I also think we will see a lot of change in terms of pre-trade and post-trade. Those processes are still fairly manual and they are costly both to the end users and the FX market. As technology is applied to those areas we'll see big changes. That will be a change as up till now we have all been focusing on the point of execution and most of the efficiencies have been already squeezed out there.

UL, AG Bisset  Of course some things will not change. The way prices move has not changed today versus 20 years ago, it's still a "bell-shaped" distribution, whether you look at daily, hourly weekly, quarterly or monthly prices. And that is what our model exploits. I think it's quite remarkable to see that this has been the case when everything else in the world has changed around it.

MRobson, Reuters From Reuters' perspective, we've hugely increased interest on the sell side in algorithmic black box type trading, and as we connect those customers up the increase in volumes is phenomenal. And I see a pent-up demand for it that could run for several years to come. And I'm certainly optimistic that by better connecting the sell-side sources of flow through our linkage with the CME, that liquidity will beget liquidity.

UL, AG Bisset  I agree. Volumes in the currency overlay business have grown from nothing in 1988 to about $200 billion managed by about 20 specialist firms. Currency as an alpha generator is growing far more rapidly and has an annual turnover of 30 to 40 times a year. So just there the potential for volume growth is enormous.

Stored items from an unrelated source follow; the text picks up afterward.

(** * 5G-measurement: fragment tracking and latency decomposition

    A shallow embedding of the testbed UDP/TCP latency clients and servers
    ([testbed-5G-latency/dl-latency-udp], [testbed-5G-latency/dl-latency-tcp])
    and of the trigger-driven sender of
    [commerical-5G-latency-decompose/multiple-packet-dl-decompose/aws_server.cpp].

    Conventions.
    - A [uint32_t] / [uint64_t] value is a [Z] in [0, 2^32) / [0, 2^64); the
      wrap-around of an unsigned subtraction is written out with [mod].
    - An [int] is a [Z] in [-2^31, 2^31); the conversion of a [uint32_t] to an
      [int] (as done when a [uint32_t] indexes a [std::map<int, _>]) is
      [int_of_u32].
    - A [std::map<int, V>] is a [gmap Z V] keyed by the [int] value; where the
      iteration order matters ([write_results]) the entries are listed in
      ascending key order.
    - The clock and the socket are the environment: receive times and the
      return values of [recv]/[recvfrom] are inputs of the model. *)

From Stdlib Require Import ZArith List Lia Bool Sorting.Sorted.
From stdpp Require Import gmap list sorting.

Open Scope Z_scope.

(** ** Machine integers *)

Definition INT_MAX : Z := 2147483647.
Definition UINT32_MOD : Z := 4294967296.
Definition UINT64_MOD : Z := 18446744073709551616.

Definition is_u32 (z : Z) : Prop := 0 <= z < UINT32_MOD.
Definition is_u64 (z : Z) : Prop := 0 <= z < UINT64_MOD.
Definition is_int (z : Z) : Prop := - INT_MAX - 1 <= z <= INT_MAX.

(** [static_cast<int>(u)] for a [uint32_t u] (two's complement). *)
Definition int_of_u32 (u : Z) : Z :=
  if u <=? INT_MAX then u else u - UINT32_MOD.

GH, GETCo  I also think that the next couple of years will be marked by openness. EBS is opening up to non-banks and it's the same with Reuters; you're seeing much deeper products at the Merc and growth in volume there; and the advent of widespread aoutomated trading has also meant that volume are not so concentrated among 12 banks. As for platforms, there'll be three or four and they'll be active competitors with Reuters and EBS.

HT, American Century Ed mentioned that things would change if the currency market became range-bound. In that case, traditional money managers would focus more and more on getting best price through best execution practices. Where the underlying asset only provides you with a limited return, the point of execution becomes more and more a focus, and that would mean more and more electronic execution. It's what we saw in other asset classes and it will happen in FX.

EH, UBS  And it would also throw a spotlight on operational risk – another key driver of cost. So the post-trade and processing side of the business, because that's where much of the risk lies, rather than the point of execution, is where people will be focusing.

Bank's place in the scheme

SF, Bank of America  I have a question. Do you see that clients want to take on the execution risk?

HT, American Century  That depends on the client. But yes, technology changes will push the client towards a self-service, electronic exchange model versus the traditional quote-driven model in order to search for liquidity and for price discovery.

MRzepcynski, JWH  We can summarize by saying that the last three years was really a customer grab phase from the dealers in the electronic market. The next three years will be the customer hug phase by dealers. In the growth and development phase, you need as many customers as possible to lower average cost. In the consolidation phase when volume starts to top out, you've got to hug your customer better by offering all those other services aside from liquidity and execution.

But I also think that anyone who says the role of the banks is diminishing because of the platforms or because of customers trading directly is wrong. You can't have a successful system if you don't have banks providing liquidity as well as credit intermediation and the prime broker function.